1767-05-11, de Prince Aleksandr Romanovich Vorontsov à Voltaire [François Marie Arouet].

Monsieur,

Vous connoissez tout mon respect, et mon admiration pour Vous, d'après cela vous jugerés aisément de ma sensibilité et combien j'ai été flatté de l'obligeante lettre dont vous m'avez honoré, accompagnée d'un exemplaire des Scithes, que je garderai bien précieusement dans ma Bibliothèque.
Il serait inutile de dire tout le plaisir que j'ai eu à la lecture de cette tragédie; c'est une sensation que vos ouvrages, Monsieur, ont toujours produit, et vous assurer combien elle est vraie ce seroit s'exposer à vous dire une chose que Vous êtes accoutumé d'entendre depuis cinquante ans; je me bornerai donc à vous parler de la belle simplicité avec laquelle tout y est conduit; je compte avoir la satisfaction de la voir représenter ici bientôt. Nous avons une actrice (Mlle Martin) qui est bien propre à sentir et faire sentir aux autres tout ce qu' Obéide a de beau dans son rôle.

Je verrai avec grand plaisir, Monsieur, la brochure, dont vous me faites l'honneur de me parler, et où il est question de l'Impératrice. Je voudrois bien vous envoyer de ce pays-ci quelque chose qui en vaille la peine; mais la littérature et la librairie y sont tombées presque tout-à-fait; il n'y a pas trois libraires, dans les Sept Provinces, qu'on puisse opposer à ceux de la ruë St. Jaques; les autres font des contrefactions des ouvrages qui paroissent ailleurs, le tout rempli de fautes; enfin tous ces libraires n'ont pas un homme qui sache seulement assez de françois et d'orthographe pour corriger les fautes les plus grossières; malgré cela les livres se vendent, et beaucoup de bonnes gens, ici et ailleurs, ont toutes leurs bibliothèques composées de pareilles éditions, sans avoir été à même de se douter seulement qu'elles sont toutes fautives.

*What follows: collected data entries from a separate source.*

(** The frames [ustore] changes are those of the addresses it stores to. *)
Lemma ustore_frames pt l : ∀ mem va mem' q,
  ustore pt mem l va = Ok mem' → mem' !! q ≠ mem !! q →
  ∃ v off, va ≤ v < va + Z.of_nat (length l) ∧ touch pt true v = Ok (q, off).
Proof.
  induction l as [|x l IH]; intros mem va mem' q; cbn [ustore]; [intros [= ->]; done |].
  unfold mbind, res_bind, store_byte. destruct (touch pt true va) as [[r off]| | | |] eqn:Ht; try done. cbv beta iota.
  unfold mbind, res_bind. destruct (mem !! r) as [b|]; [| done]. destruct (aset b off x) as [b'| | | |]; try done.
  intros Hs Hq. destruct (decide (r = q)) as [->|Hne]; [exists va, off; split; [simpl; lia | done] |].
  destruct (IH _ (va + 1) _ q Hs) as (v & o & Hv & Ho); [by rewrite lookup_insert_ne |]. exists v, o. split; [simpl; lia | done].
Qed.

Lemma put_buffer_wo cpu va n r new old s :
  Z.of_nat (length old) ≤ n → wlp (put_buffer cpu va r new old) (λ _ s', writes_own cpu va n s s') s.
Proof.
  intros Hn. apply wlp_iff. intros [] s'. unfold put_buffer, mbind, K_bind.
  destruct (user_table cpu s) as [[pt s1]| | | |] eqn:Hu; try done. apply user_table_inv in Hu as [-> Hpt].
  unfold gets, pure, modify, id. destruct (ustore _ _ _ _) as [m| | | |] eqn:Hs; try done. intros [= <-].
  split; [done |]. intros q Hq. destruct (ustore_frames _ _ _ _ _ _ Hs Hq) as (v & off & Hv & Ht).
  unfold written in Hv. rewrite length_take in Hv. destruct (unmapped v) eqn:Eu; [right | left; exists pt, v, off; split_and!; (done || lia)].
  exists v. split; [lia |]. split; [done |]. unfold touch in Ht. rewrite Eu in Ht. by injection Ht as <- _.
Qed.

Section calls.
Context (ptable_addr start_addr setup_addr stacks finish_addr sems_addr usr_addr : Z)
        (junk : bytes) (tty0 : option Z) (frame : Z → Z) (in_interrupt : bool).
Abbreviation sys := (syscall ptable_addr start_addr setup_addr stacks finish_addr sems_addr usr_addr junk tty0 frame in_interrupt).
Abbreviation handle := (syscall_handle ptable_addr start_addr setup_addr stacks finish_addr sems_addr usr_addr junk tty0 frame in_interrupt).

(** A buffer is at [va], [n] bytes long. *)
Definition own {A} (cpu va n : Z) (m : K mach A) : Prop := ∀ s, wlp m (λ _ s', writes_own cpu va n s s') s.

Lemma own_keeps {A} cpu va n (m : K mach A) : keeps_user m → own cpu va n m.
Proof. intros Hm s. eapply wlp_mono; [apply Hm |]. intros a s' [? ?]. by apply wo_keeps. Qed.

Lemma own_bind {A B} cpu va n (m : K mach A) (f : A → K mach B) : keeps_user m → (∀ a, own cpu va n (f a)) → own cpu va n (m ≫= f).
Proof.
  intros Hm Hf s. apply wlp_bind. eapply wlp_mono; [apply Hm |]. intros a s1 [Hm1 Hc1].
  eapply wlp_mono; [apply Hf |]. intros b s2 [Hc2 Hw]. split; [congruence |]. by rewrite <- Hm1.
Qed.

Lemma own_value cpu va n (m : K mach Z) : keeps_user m → own cpu va n (v ← m; mret (Returns v)).
Proof. intros Hm. apply own_keeps, ku_bind; [done | intros v; apply ku_ret]. Qed.

Lemma readable_length pt mem n : ∀ va, (length (readable pt mem n va) ≤ n)%nat.
Proof. induction n as [|n IH]; intros va; cbn [readable]; [simpl; lia |]. case_match; simpl; try lia. specialize (IH (va + 1)). lia. Qed.

Lemma user_buffer_wlp cpu va n (s : mach) :
  wlp (user_buffer cpu va n) (λ old s', m_mem s' = m_mem s ∧ m_ctx s' = m_ctx s ∧ Z.of_nat (length old) ≤ Z.max 0 n) s.
Proof.
  unfold user_buffer. apply wlp_bind. eapply wlp_mono; [apply ku_user_table |]. intros pt s1 [Hm Hc].
  apply wlp_bind, wlp_iff. intros a s2 [= <- <-]. apply wlp_iff. intros old s3 [= <- <-].
  split; [done |]. split; [done |]. pose proof (readable_length pt (m_mem s1) (Z.to_nat n) va). unfold id. lia.
Qed.

(** A call to read, with its registers. *)
Definition reads (c : ucontext) (va n : Z) : Prop :=
  cpu_regs c !! Z.to_nat MIPS_REGISTER_A0 = Some SYSCALL_READ ∧ cpu_regs c !! Z.to_nat MIPS_REGISTER_A2 = Some va ∧
  ∃ A3, cpu_regs c !! Z.to_nat MIPS_REGISTER_A3 = Some A3 ∧ n = Z.max 0 (s32 A3).

Lemma pure_inv {A} (r : res A) (s s' : mach) a : pure r s = Ok (a, s') → r = Ok a ∧ s' = s.
Proof. unfold pure. destruct r; try done. by intros [= <- <-]. Qed.

(** Only a call to read changes user memory, from where its buffer is on. *)
Lemma syscall_own cpu c s :
  wlp (sys cpu c) (λ _ s', m_ctx s' = m_ctx s ∧ (m_mem s' = m_mem s ∨ ∃ va n, reads c va n ∧ writes_own cpu va n s s')) s.
Proof.
  unfold syscall. apply wlp_bind, wlp_iff. intros A0 ? [HA0 ->]%pure_inv. apply wlp_bind, wlp_iff. intros A1 ? [HA1 ->]%pure_inv.
  apply wlp_bind, wlp_iff. intros A2 ? [HA2 ->]%pure_inv. apply wlp_bind, wlp_iff. intros A3 ? [HA3 ->]%pure_inv.
  apply aget_Ok in HA0 as [_ HA0], HA2 as [_ HA2], HA3 as [_ HA3].
  assert (Hku : ∀ m : K mach call_result, keeps_user m →
    wlp m (λ _ s', m_ctx s' = m_ctx s ∧ (m_mem s' = m_mem s ∨ ∃ va n, reads c va n ∧ writes_own cpu va n s s')) s).
  { intros m Hm. eapply wlp_mono; [apply Hm |]. intros a s' [? ?]. split; [done | by left]. }
  assert (Hval : ∀ m : K mach Z, keeps_user m → keeps_user (v ← m; mret (Returns v))) by (intros m Hm; apply ku_bind; [done | intros v; apply ku_ret]).
  assert (Hread : A0 = SYSCALL_READ → reads c A2 (Z.max 0 (s32 A3))).
  { intros ->. split; [done |]. split; [done |]. by exists A3. }
  clear HA0 HA1 HA2 HA3.
  repeat match goal with |- wlp (if ?a =? ?b then _ else _) _ _ => destruct (Z.eqb_spec a b) as [?E|_] end.
  all: try solve [apply Hku, Hval; auto with ku].
  all: try solve [apply Hku, ku_bind; [auto with ku | intros ?; apply Hval; auto with ku]].
  all: try solve [apply Hku; auto with ku].
  all: try solve [apply Hku, ku_bind; [unfold halt_kernel; auto with ku | intros ?; apply ku_ret]].
  - apply Hku, Hval, ku_fork, kf_fork.
  - apply wlp_bind. eapply wlp_mono; [apply user_buffer_wlp |]. intros old s1 (Hm1 & Hc1 & Hl).
    apply wlp_bind. eapply wlp_mono; [apply ku_io |]. intros [r new] s2 [Hm2 Hc2].
    apply wlp_bind. eapply wlp_mono; [by apply (put_buffer_wo cpu A2 (Z.max 0 (s32 A3))) |]. intros [] s3 [Hc3 Hw].
    apply wlp_iff. intros ? ? [= <- <-]. split; [congruence |]. right.
    exists A2, (Z.max 0 (s32 A3)). split; [by apply Hread |]. split; [congruence |]. by rewrite <- Hm1, <- Hm2.
Qed.

(** The registers of a caller that has got a result: all but V0 and the program
    counter are as before. *)
Definition returned (c c' : ucontext) : Prop :=
  ∃ v, cpu_regs c' = <[1%nat := v]> (cpu_regs c) ∧ uc_hi c' = uc_hi c ∧ uc_lo c' = uc_lo c ∧
    uc_pc c' = u32 (uc_pc c + 4) ∧ uc_status c' = uc_status c ∧ uc_prev c' = uc_prev c.

End calls.
(** ** Exceptions in kernel mode *)

Lemma scan_resumes tes es n i o : tlb_scan false tes es n i = Ok o → ∃ e, o = Resume e.
Proof.
  revert i. induction n as [|n IH]; intros i; cbn; [done |]. destruct (aget es i) as [e| | | |]; [| done..]. cbn.
  repeat case_match; try done; [intros [= <-]; by eexists | apply IH].
Qed.

Lemma current_same cpu (s : mach) : wlp (in_mk (current_thread cpu)) (λ _ s', s' = s) s.
Proof.
  destruct s as [[pt q v] ? ? ? ? ? ? ? ?]. apply wlp_zoom, wlp_zoom, wlp_iff. cbn. intros th q' He.
  unfold get_current, get_thread, mbind, K_bind, gets, pure, id in He.
  destruct (aget (scheduler_current_thread q) cpu); [| done..]. destruct (aget (thread_table q) _); [| done..]. by injection He as _ <-.
Qed.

D'ailleurs avec cette prétendue liberté de la presse les Ministres, à force de prêcher, sont parvenus à la gêner extraordinairement.

Vous avez appris sûrement les persécutions que la pauvre Professeur Gaudion a essuyées à Amsterdam pour avoir écrit quelques balivernes dans le Journal des Savans, lesquelles, par leur absurdité, ne méritaient pas d'être traitées si sérieusement.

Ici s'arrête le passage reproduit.